Charles Nesson

CharlesNesson
Member of the Nexa Board of Trustees

Main affiliation: Harvard University (USA)

Charles Rothwell Nesson is the William F. Weld Professor of Law at Harvard Law School and the founder of the Berkman Center for Internet & Society and of the Global Poker Strategic Thinking Society. He is author of Evidence, with Murray and Green, and has participated in several cases before the U.S. Supreme Court, including Daubert v. Merrell Dow Pharmaceuticals. In 1971, Nesson defended Daniel Ellsberg in the Pentagon Papers case. He was co-counsel for the plaintiffs in the case against W.R. Grace that was made into the film A Civil Action.

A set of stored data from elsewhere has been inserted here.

(* ===== verification/Apply.v ===== *)
(** Applying committed entries and advancing the commit index:
    [internal/raft/node_apply.go] and [advanceCommitIndexLocked] of
    [node_replication.go]. *)

From S2P Require Import Prelude Model Bytes RaftLog Storage Membership ConfigEntry Node.

Section Apply.
Context {S : Type} `{Storage S}.
Implicit Types n : RaftNode S.

(** The switch of [applyConfigurationEntryLocked] on the entry type byte. *)
Definition decodeMembershipEntry (data : bytes) : result Membership :=
  match data !! 5%nat with
  | None => Err (Msg "configuration entry is truncated")
  | Some entryType =>
      if bool_decide (entryType = configurationEntryTypeStable) then
        configuration ← wrap_err "decode stable configuration entry" (DecodeConfigurationEntry data);
        Ok (mkMembership configuration None)
      else if bool_decide (entryType = configurationEntryTypeEnterJoint) then
        '(oldConfiguration, newConfiguration) ←
          wrap_err "decode enter-joint configuration entry" (DecodeEnterJointConfigurationEntry data);
        Ok (mkMembership oldConfiguration (Some (mkJoint oldConfiguration newConfiguration)))
      else if bool_decide (entryType = configurationEntryTypeLeaveJoint) then
        newConfiguration ←
          wrap_err "decode leave-joint configuration entry" (DecodeLeaveJointConfigurationEntry data);
        Ok (mkMembership newConfiguration None)
      else Err (Msg "unknown configuration entry type")
  end.

Definition applyConfigurationEntryLocked (entry : LogEntry) n : RaftNode S * option error :=
  match decodeMembershipEntry (le_Data entry) with
  | Err e => (n, Some e)
  | Ok nextMembership =>
      let nextState := with_membership nextMembership (Persistent (state n)) in
      match st_SaveState (storage n) nextState with
      | (s, Some e) => (set_storage s n, Some (Wrap "persist membership" e))
      | (s, None) =>
          match st_Sync s with
          | (s, Some e) => (set_storage s n, Some (Wrap "sync membership" e))
          | (s, None) =>
              let n := set_persistent nextState (set_storage s n) in
              if bool_decide (role n = Leader) && bool_decide (mem_Joint nextMembership = None) &&
                 negb (membershipIsVoter nextMembership (id n))
              then match becomeFollowerLocked (currentTerm n) n with
                   | (n, Some e) => (n, Some (Wrap "step down after membership removal" e))
                   | (n, None) => (n, None)
                   end
              else (n, None)
          end
      end
  end.

(** One iteration of the loop of [applyCommitted]; [None] when it returns. *)
Definition applyOne n : RaftNode S * bool :=
  if (commitIndex n <=? lastApplied n)%N then (n, false)
  else
    let nextIndex := u64_add (lastApplied n) 1 in
    match getLocked (log n) nextIndex with
    | None => (n, false)
    | Some entry =>
        if IsConfigurationEntry (le_Data entry) then
          match applyConfigurationEntryLocked entry n with
          | (n, Some _) => (n, false)
          | (n, None) => (set_lastApplied nextIndex n, true)
          end
        else
          let n := set_applyCh (applyCh n ++ [entry]) n in
          if (lastApplied n <? nextIndex)%N then (set_lastApplied nextIndex n, true) else (n, true)
    end.

Fixpoint applyLoop (fuel : nat) n : RaftNode S :=
  match fuel with
  | O => n
  | Datatypes.S fuel' =>
      match applyOne n with
      | (n, false) => n
      | (n, true) => applyLoop fuel' n
      end
  end.

(** The loop runs once per index between [LastApplied] and [CommitIndex]. *)
Definition applyCommitted n : RaftNode S :=
  applyLoop (N.to_nat (commitIndex n - lastApplied n)) n.

Definition logTerm n (index : LogIndex) : Term :=
  match getLocked (log n) index with
  | None => 0%N
  | Some entry => le_Term entry
  end.

(** The nodes known to hold the entry at [index]. *)
Definition replicated n (index : LogIndex) : gset NodeID :=
  {[id n]} ∪ list_to_set (filter (fun peerID => (index <= matchIndexOf n peerID)%N) (peerIDs n)).
Lemma voteInCurrentTerm_saved args (n n' : RaftNode WALStorage) reply :
  wal_inv (storage n) -> state_ok (Persistent (state n)) ->
  voteInCurrentTerm args n = (n', reply) -> rvr_VoteGranted reply = true ->
  wal_inv (storage n') /\
  ps_VotedFor (wal_state (storage n')) = rv_CandidateID args /\
  ps_CurrentTerm (wal_state (storage n')) = currentTerm n /\
  wal_synced (storage n') = length (wal_disk (storage n')).
Proof.
  intros Hi Hs. unfold voteInCurrentTerm.
  destruct (negb _); [by intros [= <- <-]|]. destruct (bool_decide _ && _); [by intros [= <- <-]|].
  destruct (negb _); [by intros [= <- <-]|].
  destruct (saveAndSync _ _) as [s [e|]] eqn:E; [by intros [= <- <-]|].
  apply saveAndSync_inv in E as (Hi' & Es & Hy); [|done..]. intros [= <- <-] _. cbn.
  split; [done|]. by rewrite Es.
Qed.

Lemma RequestVote_saved args (n n' : RaftNode WALStorage) reply :
  wal_inv (storage n) -> state_ok (Persistent (state n)) -> is_u64 (rv_Term args) ->
  RequestVote args n = (n', reply) -> rvr_VoteGranted reply = true ->
  wal_inv (storage n') /\
  ps_VotedFor (wal_state (storage n')) = rv_CandidateID args /\
  ps_CurrentTerm (wal_state (storage n')) = rv_Term args /\
  wal_synced (storage n') = length (wal_disk (storage n')).
Proof.
  intros Hi Hs Hu. unfold RequestVote.
  destruct (N.ltb_spec (rv_Term args) (currentTerm n)); [by intros [= <- <-]|].
  destruct (N.ltb_spec (currentTerm n) (rv_Term args)).
  - unfold adoptTerm. destruct (saveAndSync _ _) as [s [e|]] eqn:E; [by intros [= <- <-]|].
    assert (state_ok (with_term (rv_Term args) (Persistent (state n)))) as Hs'
      by (split; [done|apply Hs]).
    apply saveAndSync_inv in E as [Hi' _]; [|done..]. intros E Hg.
    by apply voteInCurrentTerm_saved in E.
  - intros E Hg. apply voteInCurrentTerm_saved in E as (? & ? & Ht & ?); [|done..].
    split_and!; [done..| |done]. rewrite Ht. lia.
Qed.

Nesson attended Harvard College as an undergraduate, and then Harvard Law School where he joined the list of only a handful of people in history to have graduated summa cum laude. Nesson was a law clerk to Justice John Marshall Harlan II on the United States Supreme Court, 1965 term. He then worked as a special assistant in the Department of Justice Civil Rights Division. His first case, White v. Crook, made race and gender-based jury selection in Alabama unconstitutional. Nesson joined the Harvard Law School faculty in 1966, and was tenured in 1969.

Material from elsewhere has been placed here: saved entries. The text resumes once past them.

(* ===== verification/Durability.v ===== *)
(** Log and storage: proposals and snapshots keep the stored entries equal to
    the in-memory log, and what [NewRaftNodeWithStorage] recovers from a storage
    after a crash. *)

From S2P Require Import Prelude Model RaftLog Storage Membership ConfigEntry Node Election.
From S2P Require Import Apply SnapshotOps Replication ReplicationFacts.
Import LogSpec.

Section Durability.
Context {S : Type} `{StorageLaws S}.
Implicit Types n : RaftNode S.

(** The storage answers its load calls. *)
Definition readable (s : S) : bool :=
  isOk (st_LoadState s) && isOk (st_LoadEntries s) && isOk (st_LoadSnapshot s).

(** ** Lemmas on the storage calls *)

Lemma append_view s es s' :
  es ≠ [] -> st_AppendEntries s es = (s', None) ->
  view s' = mkMemoryStorage (ms_state (view s)) (ms_entries (view s) ++ es) (ms_snapshot (view s)).
Proof.
  intros Hne E. pose proof (AppendEntries_law s es) as L. rewrite E in L. cbn in L.
  unfold mem_AppendEntries in L. destruct es; [done|].
  destruct (validateEntries _); [done|]. destruct (validateAppend _ _); [done|]. by injection L.
Qed.

Lemma append_err_view s es s' e : st_AppendEntries s es = (s', Some e) -> view s' = view s.
Proof. intros E. pose proof (AppendEntries_law s es) as L. by rewrite E in L. Qed.

Lemma save_snapshot_view s sn s' :
  st_SaveSnapshot s sn = (s', None) ->
  view s' = mkMemoryStorage (ms_state (view s)) (ms_entries (view s)) (Some sn).
Proof. intros E. pose proof (SaveSnapshot_law s sn) as L. rewrite E in L. by injection L. Qed.

Lemma compact_view s sn s' :
  st_Compact s sn = (s', None) ->
  exists o, (o = ms_snapshot (view s) \/ o = Some sn) /\
    view s' = mkMemoryStorage (ms_state (view s))
      (entriesAfter (snap_LastIncludedIndex sn) (ms_entries (view s))) o.
Proof.
  intros E. pose proof (Compact_law s sn) as L. rewrite E in L. cbn in L.
  unfold mem_Compact in L. destruct (_ =? 0)%N; [by destruct L|].
  destruct (ms_snapshot (view s)) as [o|] eqn:Ho; [|by destruct L].
  destruct (negb _); [by destruct L|]. cbn in L.
  destruct L as [_ [L|L]]; eauto.
Qed.

(** ** Recovery *)

Lemma restoreEntries_app l es :
  log_wf l -> contiguous (lastIndexLocked l) es ->
  is_u64 (lastIndexLocked l + N.of_nat (length es))%N ->
  restoreEntries l es = Ok (mkLog (entries l ++ es) (lastIncludedIndex l) (lastIncludedTerm l)).
Proof.
  revert l; induction es as [|e es IH]; intros l Hwf Hc Hu; cbn [restoreEntries].
  { rewrite app_nil_r. by destruct l. }
  apply contiguous_cons in Hc as [He Hc]. cbn [length] in Hu.
  assert (is_u64 (lastIndexLocked l + 1)%N) as Hu1 by lia.
  pose proof (Append_accepts l e Hu1 He) as Ha. rewrite Ha. cbn [wrap_err mbind result_bind].
  destruct (Append_ok l e _ Hwf Hu1 Ha) as (_ & _ & Hwf').
  assert (lastIndexLocked (mkLog (entries l ++ [e]) (lastIncludedIndex l) (lastIncludedTerm l))
          = (lastIndexLocked l + 1)%N) as Hl.
  { unfold lastIndexLocked at 1. cbn. by rewrite last_snoc. }
  rewrite IH; rewrite ?Hl; [|done|done|lia]. cbn. by rewrite <- app_assoc.
Qed.

Lemma readable_loads s :
  readable s = true ->
  st_LoadState s = Ok (ms_state (view s)) /\ st_LoadEntries s = Ok (ms_entries (view s)) /\
  exists sn, st_LoadSnapshot s = Ok sn /\ mem_LoadSnapshot (view s) = Ok sn.
Proof.
  unfold readable. intros Hr. bool_norm.
  destruct (st_LoadState s) as [p|] eqn:E1; [|done].
  destruct (st_LoadEntries s) as [es|] eqn:E2; [|done].
  destruct (st_LoadSnapshot s) as [sn|] eqn:E3; [|done].
  apply LoadState_law in E1 as <-. apply LoadEntries_law in E2 as <-.
  apply LoadSnapshot_law in E3. eauto.
Qed.

(** Crash recovery without compaction.  If log and storage agree and the
    node has never been compacted, restarting from its storage yields the same
    log, the stored term, vote and membership, and a follower with nothing
    applied yet. *)
Theorem restart_recovers n :
  log_wf (log n) -> synced n -> lastIncludedIndex (log n) = 0%N -> lastIncludedTerm (log n) = 0%N ->
  ms_snapshot (view (storage n)) = None -> readable (storage n) = true ->
  exists n', NewRaftNodeWithStorage (id n) (storage n) = Ok n' /\
    log n' = log n /\ Persistent (state n') = ms_state (view (storage n)) /\
    id n' = id n /\ storage n' = storage n /\ role n' = Follower /\ commitIndex n' = 0%N /\ synced n'.
Proof.
  intros Hwf Hsy Hb Hbt Hsn (Hp & He & sn & Hl & Hm)%readable_loads.
  unfold mem_LoadSnapshot in Hm. rewrite Hsn in Hm. injection Hm as <-.
  unfold NewRaftNodeWithStorage. rewrite Hp, He, Hl. cbn [wrap_err mbind result_bind].
  destruct Hwf as [Hc Hu]. rewrite Hb in Hc, Hu. rewrite (proj1 Hsy).
  rewrite restoreEntries_app; [|apply NewLog_wf|done|done]. cbn.
  eexists. split; [done|]. cbn.
  assert (mkLog (entries (log n)) 0 0 = log n) as Hlog by (destruct (log n); cbn in *; by subst).
  rewrite Hlog. split_and!; try done.
Qed.

(** Recovery after compaction fails.  A node that has compacted its log to a
    boundary above 0 and still holds entries after it cannot be restarted from
    its storage: the entries are replayed into an empty log before the boundary
    is restored, and the first one does not have index 1. *)
Theorem restart_after_compaction_fails n :
  log_wf (log n) -> synced n -> (0 < lastIncludedIndex (log n))%N -> entries (log n) ≠ [] ->
  readable (storage n) = true ->
  exists e, NewRaftNodeWithStorage (id n) (storage n) = Err e.
Proof.
  intros [Hc _] [Hs _] Hb Hne (Hp & He & sn & Hl & _)%readable_loads.
  unfold NewRaftNodeWithStorage. rewrite Hp, He, Hl, Hs. cbn [wrap_err mbind result_bind].
  destruct (entries (log n)) as [|e es] eqn:Ee; [done|].
  apply contiguous_cons in Hc as [Hi _]. cbn [restoreEntries]. unfold Append.
  destruct (N.eqb_spec (le_Index e) (u64_add (lastIndexLocked NewLog) 1)) as [E|E].
  - change (u64_add (lastIndexLocked NewLog) 1) with 1%N in E. lia.
  - eauto.
Qed.

(** A restart from a snapshot succeeds exactly when the snapshot covers the whole log, and
    then starts from it. *)
Lemma restart_compacted nodeID n sn :
  log_wf (log n) -> synced n -> ms_snapshot (view (storage n)) = Some sn -> readable (storage n) = true ->
  snap_LastIncludedIndex sn = lastIncludedIndex (log n) -> (0 < lastIncludedIndex (log n))%N ->
  match NewRaftNodeWithStorage nodeID (storage n) with
  | Ok n' => entries (log n) = [] /\ id n' = nodeID /\ storage n' = storage n /\
      log n' = mkLog [] (snap_LastIncludedIndex sn) (snap_LastIncludedTerm sn) /\
      commitIndex n' = snap_LastIncludedIndex sn /\ lastApplied n' = snap_LastIncludedIndex sn
  | Err _ => entries (log n) ≠ []
  end.
Proof.
  intros [Hc _] [Hs _] Hsn (Hp & He & sn' & Hl & Hm)%readable_loads Hi Hb.
  unfold mem_LoadSnapshot in Hm. rewrite Hsn in Hm. injection Hm as <-.
  unfold NewRaftNodeWithStorage. rewrite Hp, He, Hl, Hs. cbn [wrap_err mbind result_bind].
  destruct (entries (log n)) as [|e es] eqn:Ee.
  - cbn [restoreEntries mbind result_bind]. destruct (N.ltb_spec 0 (snap_LastIncludedIndex sn)); [|lia].
    unfold RestoreSnapshot. change (lastIncludedIndex NewLog) with 0%N.
    destruct (N.ltb_spec (snap_LastIncludedIndex sn) 0); [lia|]. destruct (N.eqb_spec (snap_LastIncludedIndex sn) 0); [lia|].
    replace (getLocked NewLog (snap_LastIncludedIndex sn)) with (@None LogEntry)
      by (symmetry; unfold getLocked; cbn [NewLog lastIncludedIndex entries]; by destruct (N.eqb_spec (snap_LastIncludedIndex sn) 0)).
    cbn. split_and!; reflexivity.
  - apply contiguous_cons in Hc as [Hidx _]. cbn [restoreEntries]. unfold Append.
    destruct (N.eqb_spec (le_Index e) (u64_add (lastIndexLocked NewLog) 1)) as [E|E]; [|done].
    change (u64_add (lastIndexLocked NewLog) 1) with 1%N in E. lia.
Qed.

(** ** Proposals *)

(** Proposals are durable before they are visible.  A successful proposal
    appends one entry with the next index and the current term, log and storage
    both end with it, nothing else in the log changes, and the commit index only
    moves forward to an index that the commit rule allows.  A failed one leaves
    log and commit index as they were. *)
Theorem propose_durable data n n' r :
  log_wf (log n) -> is_u64 (lastIndexLocked (log n) + 2)%N ->
  (commitIndex n <= lastIndexLocked (log n))%N ->
  proposeLocked data n = (n', r) ->
  match r with
  | Err _ => log n' = log n /\ commitIndex n' = commitIndex n /\ currentTerm n' = currentTerm n
  | Ok (index, advanced) =>
      role n = Leader /\ index = (lastIndexLocked (log n) + 1)%N /\
      log n' = mkLog (entries (log n) ++ [mkLogEntry index (currentTerm n) data])
                 (lastIncludedIndex (log n)) (lastIncludedTerm (log n)) /\
      log_wf (log n') /\ (synced n -> synced n') /\
      ms_entries (view (storage n')) =
        ms_entries (view (storage n)) ++ [mkLogEntry index (currentTerm n) data] /\
      advanced = (commitIndex n <? commitIndex n')%N /\
      (commitIndex n <= commitIndex n' <= index)%N
  end.
Proof.
  intros Hwf Hu Hcl. unfold proposeLocked. case_bool_decide as Hr; [by intros [= <- <-]|].
  assert (role n = Leader) as Hlead by (destruct (role n); naive_solver). clear Hr.
  rewrite u64_add_small by lia. set (entry := mkLogEntry _ _ _).
  destruct (st_AppendEntries (storage n) [entry]) as [s1 [e|]] eqn:Ea; [by intros [= <- <-]|].
  destruct (st_Sync s1) as [s2 [e|]] eqn:Ey.
  { destruct (errors_Is e "wal disk full"); by intros [= <- <-]. }
  apply append_view in Ea; [|done]. apply sync_view in Ey. cbn [log set_storage].
  assert (Append (log n) entry = Ok (mkLog (entries (log n) ++ [entry])
    (lastIncludedIndex (log n)) (lastIncludedTerm (log n)))) as HA
    by (apply Append_accepts; [lia|done]).
  rewrite HA. apply Append_ok in HA as (_ & _ & Hwf'); [|done|lia].
  set (n1 := set_log _ (set_storage s2 n)) in *.
  assert (lastIndexLocked (log n1) = (lastIndexLocked (log n) + 1)%N) as Hl1.
  { unfold n1, lastIndexLocked at 1. cbn. by rewrite last_snoc. }
  destruct (advanceCommitIndexLocked_spec n1) as (c & -> & Hc & _); [rewrite Hl1; lia| |done|].
  { rewrite Hl1. change (commitIndex n1) with (commitIndex n). lia. }
  intros [= <- <-]. change (commitIndex (set_commitIndex c n1)) with c.
  change (commitIndex n1) with (commitIndex n) in *. rewrite Hl1 in Hc.
  assert (commitIndex n <= c <= lastIndexLocked (log n) + 1)%N by (destruct Hc as [->|[? _]]; lia).
  cbn. rewrite Ey, Ea. cbn. split_and!; try done; try lia.
  intros [Hs1 Hs2]. split; cbn; rewrite Ey, Ea; cbn; [by rewrite Hs1|done].
Qed.

(** ** Snapshots *)

(** What a successful [CreateSnapshot] does. *)
Lemma CreateSnapshot_ok index data n n' :
  log_wf (log n) -> synced n ->
  CreateSnapshot index data n = (n', None) ->
  (0 < index <= lastApplied n)%N /\ (index <= commitIndex n)%N /\
  log_wf (log n') /\ synced n' /\
  lastIncludedIndex (log n') = index /\
  Some (lastIncludedTerm (log n')) = term_at (log n) index /\
  lastIndexLocked (log n') = lastIndexLocked (log n) /\
  ms_snapshot (view (storage n')) = Some (mkSnapshot index (lastIncludedTerm (log n')) data) /\
  (forall i, (index < i)%N -> getLocked (log n') i = getLocked (log n) i).
Proof.
  intros Hwf [Hs1 Hs2]. unfold CreateSnapshot, validateSnapshotRequestLocked.
  destruct (N.ltb_spec (lastApplied n) index); [done|].
  destruct (N.ltb_spec (commitIndex n) index); [done|].
  destruct (N.eqb_spec index 0); [done|].
  destruct (getLocked (log n) index) as [entry|] eqn:Hg; [|done].
  unfold persistAndCompactSnapshotLocked. set (sn := mkSnapshot _ _ _).
  destruct (st_SaveSnapshot (storage n) sn) as [s1 [e|]] eqn:E1; [done|].
  destruct (st_Sync s1) as [s2 [e|]] eqn:E2; [done|].
  destruct (st_Compact s2 sn) as [s3 [e|]] eqn:E3; [done|].
  destruct (Compact (log n) sn) as [l'|] eqn:E4; [|done].
  apply save_snapshot_view in E1. apply sync_view in E2. apply compact_view in E3 as (o & Ho & E3).
  rewrite E2, E1 in Ho, E3. cbn in Ho, E3. assert (o = Some sn) as -> by tauto. clear Ho. intros [= <-]. cbn. rewrite E3. cbn.
  apply Compact_ok in E4 as [Hrange Hcase]; [|done]. cbn in Hrange, Hcase.
  destruct Hcase as [(-> & Hi & Ht)|[-> Ht]].
  - unfold synced, term_at. cbn. rewrite E3. cbn. rewrite Hg, Hs1. cbn.
    rewrite (entriesAfter_ge _ _ _ (proj1 Hwf)) by lia.
    split_and!; try done; try lia; try congruence; [intros x [= <-]; cbn; lia|].
    unfold sn. by rewrite Ht.
  - destruct (keep_wf (log n) index (le_Term entry) Hwf Hrange) as [Hwf' Hden].
    unfold synced, term_at. cbn. rewrite E3. cbn. rewrite Hg, Hs1. cbn.
    split_and!; try done; try lia.
    + intros x [= <-]. cbn. lia.
    + rewrite (lastIndexLocked_denote _ Hwf'), Hden, (lastIndexLocked_spec _ Hwf).
      rewrite lastIndexLocked_spec in Hrange by done.
      unfold alast, akeep. cbn. rewrite length_drop, length_fmap. lia.
    + intros i Hi. by apply getLocked_keep.
Qed.

(** Creating a snapshot at an applied index keeps log and storage equal,
    moves the boundary to that index with the term of its entry, stores the
    snapshot, and keeps every entry after it. *)
Theorem create_snapshot_compacts index data n n' :
  log_wf (log n) -> synced n ->
  CreateSnapshot index data n = (n', None) ->
  (0 < index <= lastApplied n)%N /\ (index <= commitIndex n)%N /\
  log_wf (log n') /\ synced n' /\
  lastIncludedIndex (log n') = index /\
  Some (lastIncludedTerm (log n')) = term_at (log n) index /\
  lastIndexLocked (log n') = lastIndexLocked (log n) /\
  ms_snapshot (view (storage n')) = Some (mkSnapshot index (lastIncludedTerm (log n')) data) /\
  (forall i, (index < i)%N -> getLocked (log n') i = getLocked (log n) i).
Proof. apply CreateSnapshot_ok. Qed.

End Durability.

(** ** Witnesses *)

Definition two_entries : list LogEntry := [mkLogEntry 1 1 [x00]; mkLogEntry 2 2 [x01]].

Lemma sample_synced r : synced (sample_node "b" r two_entries).
Proof. by split. Qed.

Lemma restart_recovers_witness :
  exists n', NewRaftNodeWithStorage "b" (storage (sample_node "b" Follower two_entries)) = Ok n' /\
    entries (log n') = two_entries /\ synced n'.
Proof.
  destruct (restart_recovers (sample_node "b" Follower two_entries))
    as (n' & E & Hl & _ & _ & _ & _ & _ & Hs); [solve_log_wf|apply sample_synced|done..|].
  exists n'. split_and!; [exact E|by rewrite Hl|exact Hs].
Defined.

(** The sample node after compacting its log to index 1. *)
Definition compacted_node : RaftNode MemoryStorage :=
  fst (CreateSnapshot 1 [x07] (sample_node "b" Follower two_entries)).

Lemma restart_after_compaction_fails_witness :
  exists e, NewRaftNodeWithStorage "b" (storage compacted_node) = Err e.
Proof.
  apply (restart_after_compaction_fails compacted_node).
  - solve_log_wf.
  - split; [done|]. cbn. by intros sn [= <-].
  - done.
  - done.
  - done.
Defined.

Lemma propose_durable_witness :
  let n := sample_node "a" Leader two_entries in
  exists n', proposeLocked [x05] n = (n', Ok (3%N, true)) /\
    ms_entries (view (storage n')) = two_entries ++ [mkLogEntry 3 2 [x05]].
Proof.
  intros n. destruct (proposeLocked [x05] n) as [n' r] eqn:E.
  assert (r = Ok (3%N, true)) as -> by (vm_compute in E; congruence).
  exists n'. split; [done|].
  destruct (propose_durable [x05] n n' (Ok (3%N, true))) as (_ & _ & _ & _ & _ & Hv & _);
    [solve_log_wf|vm_compute; done|vm_compute; done|exact E|exact Hv].
Defined.

Lemma create_snapshot_compacts_witness :
  synced compacted_node /\ lastIncludedIndex (log compacted_node) = 1%N.
Proof.
  destruct (create_snapshot_compacts 1 [x07] (sample_node "b" Follower two_entries) compacted_node)
    as (_ & _ & _ & Hs & Hi & _); [solve_log_wf|apply sample_synced|done|].
  split; [exact Hs|exact Hi].
Defined.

He is “currently leading a project to reify university as a meta player in cyberspace, to legitimize and teach poker and the value of strategic poker thinking, and to advance restorative justice in Jamaica”. In 2006 he taught CyberOne: Law in the Court of Public Opinion with Rebecca Nesson and Gene Koo. He teaches courses in the law and practice of Evidence (how to prove the “truth”), Trials in Second Life, and a reading group with Fern Nesson on Freedom.